PROVIDED RECORDS: Begin

(** * Meal Rotation: quantity scaling, recipe extraction and the recipe routes

    A shallow embedding of the TypeScript sources of the recipe manager:

    - the quantity parser / formatter / scaler of the web client
      ([normalizeFractions], [gcd], [formatQuantity], [parseQuantityToken],
      [scaleLeadingQuantity], [scaleServingsLabel]);
    - the extractor of the API ([scrapeRecipe] and its helpers);
    - the routes of the recipe router over the record store, with the
      validation of an update and the error handler;
    - the helpers of the recipe view of the web client ([normalizeLines],
      [stripLeadingStepNumber], the multiplier, the body of a save).

    JavaScript strings are sequences of UTF-16 code units, JavaScript numbers
    are IEEE-754 binary64 values (the [spec_float] of the standard library at
    precision 53 and maximal exponent 1024), and regular expressions are
    syntax trees run by a backtracking matcher that follows ECMA-262. *)

From Stdlib Require Import ZArith NArith List Bool Lia String Ascii SpecFloat.
From stdpp Require gmap.
Import ListNotations.

Local Open Scope string_scope.
Local Open Scope list_scope.
Local Open Scope Z_scope.

(* ===================================================================== *)
(** * Strings *)
(* ===================================================================== *)

(** A UTF-16 code unit. *)
Definition char := N.

(** A JavaScript string. *)
Definition jsstring := list char.

Definition char_eqb (a b : char) : bool := N.eqb a b.

Fixpoint jsstring_eqb (a b : jsstring) : bool :=
  match a, b with
  | [], [] => true
  | x :: a', y :: b' => char_eqb x y && jsstring_eqb a' b'
  | _, _ => false
  end.

(** Source literals: the UTF-8 bytes of a literal of this file are decoded
    into code units (one, two and three byte sequences, which cover the Basic
    Multilingual Plane; every literal of the sources lies in it). *)
Fixpoint utf8_decode (fuel : nat) (bs : list N) : jsstring :=
  match fuel with
  | O => []
  | S fuel' =>
    match bs with
    | [] => []
    | b0 :: r0 =>
      if (b0 <? 128)%N then b0 :: utf8_decode fuel' r0
      else if (b0 <? 224)%N then
        match r0 with
        | b1 :: r1 =>
          ((b0 - 192) * 64 + (b1 - 128))%N :: utf8_decode fuel' r1
        | [] => [b0]
        end
      else
        match r0 with
        | b1 :: b2 :: r2 =>
          ((b0 - 224) * 4096 + (b1 - 128) * 64 + (b2 - 128))%N
            :: utf8_decode fuel' r2
        | _ => b0 :: r0
        end
    end
  end.

Definition str (s : string) : jsstring :=
  let bs := map N_of_ascii (list_ascii_of_string s) in
  utf8_decode (List.length bs) bs.

(** [\d] *)
Definition is_digit (c : char) : bool := ((48 <=? c) && (c <=? 57))%N.

(** [\w]: letters, digits and the underscore. *)
Definition is_word (c : char) : bool :=
  (((65 <=? c) && (c <=? 90)) || ((97 <=? c) && (c <=? 122))
   || is_digit c || (c =? 95))%N.

(** Line terminators: LF, CR, LS, PS. *)
Definition is_line_terminator (c : char) : bool :=
  ((c =? 10) || (c =? 13) || (c =? 8232) || (c =? 8233))%N.

(** [\s], which is also what [String.prototype.trim] strips: the white space
    code points (TAB, VT, FF, SP, NBSP, ZWNBSP, and category Zs) and the line
    terminators. *)
Definition is_space (c : char) : bool :=
  ((c =? 9) || (c =? 11) || (c =? 12) || (c =? 32) || (c =? 160)
   || (c =? 5760) || ((8192 <=? c) && (c <=? 8202)) || (c =? 8239)
   || (c =? 8287) || (c =? 12288) || (c =? 65279))%N
  || is_line_terminator c.

(** Upper case of an ASCII letter; other code units are left alone.  Under the
    [i] flag (without [u]) ECMA-262 canonicalizes with [toUpperCase] but never
    maps a code unit above 127 to one below 128, so on the ASCII letters that
    occur in the patterns of the sources this is the whole relation. *)
Definition ascii_upper (c : char) : char :=
  if ((97 <=? c) && (c <=? 122))%N then (c - 32)%N else c.

Definition ascii_lower (c : char) : char :=
  if ((65 <=? c) && (c <=? 90))%N then (c + 32)%N else c.

Fixpoint drop_while (p : char -> bool) (s : jsstring) : jsstring :=
  match s with
  | [] => []
  | c :: s' => if p c then drop_while p s' else s
  end.

Definition trimStart (s : jsstring) : jsstring := drop_while is_space s.

Definition trimEnd (s : jsstring) : jsstring :=
  rev (drop_while is_space (rev s)).

(** [String.prototype.trim] *)
Definition trim (s : jsstring) : jsstring := trimEnd (trimStart s).

(** [s.startsWith(p)] *)
Fixpoint startsWith (p s : jsstring) : bool :=
  match p, s with
  | [], _ => true
  | x :: p', y :: s' => char_eqb x y && startsWith p' s'
  | _ :: _, [] => false
  end.

(** [s.replace(pat, rep)] with a string pattern: the first occurrence of
    [pat] is replaced ([rep] contains no [$] in the sources). *)
Fixpoint replace_string (pat rep s : jsstring) : jsstring :=
  if startsWith pat s then rep ++ skipn (List.length pat) s
  else match s with
       | [] => []
       | c :: s' => c :: replace_string pat rep s'
       end.

(** Decimal digits of a natural number, most significant first. *)
Fixpoint digits_of_pos_fuel (fuel : nat) (n : N) (acc : jsstring) : jsstring :=
  match fuel with
  | O => acc
  | S fuel' =>
    let acc' := (48 + n mod 10)%N :: acc in
    if (n <? 10)%N then acc' else digits_of_pos_fuel fuel' (n / 10)%N acc'
  end.

Definition digits_of_N (n : N) : jsstring :=
  digits_of_pos_fuel (S (N.to_nat (N.log2 n))) n [].

(** Decimal rendering of an integer. *)
Definition string_of_Z (z : Z) : jsstring :=
  match z with
  | Z0 => str "0"
  | Zpos p => digits_of_N (Npos p)
  | Zneg p => str "-" ++ digits_of_N (Npos p)
  end.

(** Value of a digit string (no sign), most significant digit first. *)
Fixpoint Z_of_digits_acc (s : jsstring) (acc : Z) : Z :=
  match s with
  | [] => acc
  | c :: s' => Z_of_digits_acc s' (10 * acc + (Z.of_N c - 48))
  end.

Definition Z_of_digits (s : jsstring) : Z := Z_of_digits_acc s 0.

(* ===================================================================== *)
(** * Regular expressions *)
(* ===================================================================== *)

(** Character classes of the patterns in the sources. *)
Inductive cclass :=
| CDigit                      (* \d *)
| CSpace                      (* \s *)
| CDot                        (* .  (no [s] flag: not a line terminator) *)
| CChar (c : char)            (* a literal character *)
| CCharI (c : char)           (* a literal character under the [i] flag *)
| CRange (lo hi : char)       (* [lo-hi] *)
| COneOf (l : list char).     (* [abc] *)

Definition cclass_matches (cl : cclass) (c : char) : bool :=
  match cl with
  | CDigit => is_digit c
  | CSpace => is_space c
  | CDot => negb (is_line_terminator c)
  | CChar x => char_eqb x c
  | CCharI x => char_eqb (ascii_upper x) (ascii_upper c)
  | CRange lo hi => ((lo <=? c) && (c <=? hi))%N
  | COneOf l => existsb (char_eqb c) l
  end.

Inductive regex :=
| REmpty                      (* the empty pattern *)
| RChar (cl : cclass)
| RSeq (r1 r2 : regex)
| RAlt (r1 r2 : regex)        (* r1|r2, r1 tried first *)
| RStar (r : regex)           (* r*, greedy *)
| RGroup (n : nat) (r : regex)(* the n-th capturing group *)
| RBol                        (* ^ (no [m] flag) *)
| REol                        (* $ (no [m] flag) *)
| RWordB.                     (* \b *)

(** r? and r+, greedy. *)
Definition ROpt (r : regex) : regex := RAlt r REmpty.
Definition RPlus (r : regex) : regex := RSeq r (RStar r).

Fixpoint RSeqs (rs : list regex) : regex :=
  match rs with
  | [] => REmpty
  | [r] => r
  | r :: rs' => RSeq r (RSeqs rs')
  end.

Fixpoint RAlts (rs : list regex) : regex :=
  match rs with
  | [] => REmpty
  | [r] => r
  | r :: rs' => RAlt r (RAlts rs')
  end.

(** A literal word, case-sensitive or under the [i] flag. *)
Definition RLit (s : jsstring) : regex := RSeqs (map (fun c => RChar (CChar c)) s).
Definition RLitI (s : jsstring) : regex := RSeqs (map (fun c => RChar (CCharI c)) s).

(** Captures: group number to captured text, most recent binding first. *)
Definition captures := list (nat * jsstring).

Fixpoint capture (n : nat) (cs : captures) : option jsstring :=
  match cs with
  | [] => None
  | (k, v) :: cs' => if Nat.eqb k n then Some v else capture n cs'
  end.

(** A position of the matcher: the code unit before it (none at the start of
    the input) and the rest of the input. *)
Section Matcher.
Context {R : Type}.

Definition cont := option char -> jsstring -> captures -> option R.

(** ECMA-262 RepeatMatcher for [r*]: an iteration that matches the empty
    string fails; when no iteration matches, the continuation runs on the
    current position.  Every iteration consumes input, so [fuel] larger
    than the length of the rest is never exhausted. *)
Fixpoint star_loop (body : option char -> jsstring -> captures -> cont -> option R)
    (fuel : nat) (prev : option char) (s : jsstring) (cs : captures)
    (k : cont) : option R :=
  match fuel with
  | O => None
  | S fuel' =>
    match body prev s cs
            (fun p' s' cs' =>
               if Nat.ltb (List.length s') (List.length s)
               then star_loop body fuel' p' s' cs' k
               else None) with
    | Some v => Some v
    | None => k prev s cs
    end
  end.

Definition at_word_boundary (prev : option char) (s : jsstring) : bool :=
  xorb (match prev with Some c => is_word c | None => false end)
       (match s with c :: _ => is_word c | [] => false end).

(** The backtracking matcher, in continuation-passing style. *)
Fixpoint rmatch (r : regex) (prev : option char) (s : jsstring)
    (cs : captures) (k : cont) : option R :=
  match r with
  | REmpty => k prev s cs
  | RChar cl =>
    match s with
    | c :: s' => if cclass_matches cl c then k (Some c) s' cs else None
    | [] => None
    end
  | RSeq r1 r2 =>
    rmatch r1 prev s cs (fun p' s' cs' => rmatch r2 p' s' cs' k)
  | RAlt r1 r2 =>
    match rmatch r1 prev s cs k with
    | Some v => Some v
    | None => rmatch r2 prev s cs k
    end
  | RStar r1 => star_loop (rmatch r1) (S (List.length s)) prev s cs k
  | RGroup n r1 =>
    rmatch r1 prev s cs
      (fun p' s' cs' =>
         k p' s' ((n, firstn (List.length s - List.length s') s) :: cs'))
  | RBol => match prev with None => k prev s cs | Some _ => None end
  | REol => match s with [] => k prev s cs | _ :: _ => None end
  | RWordB => if at_word_boundary prev s then k prev s cs else None
  end.
End Matcher.

(** The result of a successful match: the text before the match, the matched
    text [m[0]], the captures [m[1]], [m[2]], ... and the text after it. *)
Record rmatch_result := {
  m_before : jsstring;
  m_0 : jsstring;
  m_groups : captures;
  m_after : jsstring
}.

(** A match starting exactly at the given position. *)
Definition match_here (r : regex) (before : jsstring) (prev : option char)
    (s : jsstring) : option rmatch_result :=
  rmatch r prev s []
    (fun _ s' cs =>
       Some {| m_before := before;
               m_0 := firstn (List.length s - List.length s') s;
               m_groups := cs;
               m_after := s' |}).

PROVIDED RECORDS: End

### WORK TO BE COMPLETED:
Would you retype exactly the lines above, from the line with "let bs := map" to the line with "terminators. *)", with both end lines kept and nothing more?

### RESPONSE:
  let bs := map N_of_ascii (list_ascii_of_string s) in
  utf8_decode (List.length bs) bs.

(** [\d] *)
Definition is_digit (c : char) : bool := ((48 <=? c) && (c <=? 57))%N.

(** [\w]: letters, digits and the underscore. *)
Definition is_word (c : char) : bool :=
  (((65 <=? c) && (c <=? 90)) || ((97 <=? c) && (c <=? 122))
   || is_digit c || (c =? 95))%N.

(** Line terminators: LF, CR, LS, PS. *)
Definition is_line_terminator (c : char) : bool :=
  ((c =? 10) || (c =? 13) || (c =? 8232) || (c =? 8233))%N.

(** [\s], which is also what [String.prototype.trim] strips: the white space
    code points (TAB, VT, FF, SP, NBSP, ZWNBSP, and category Zs) and the line
    terminators. *)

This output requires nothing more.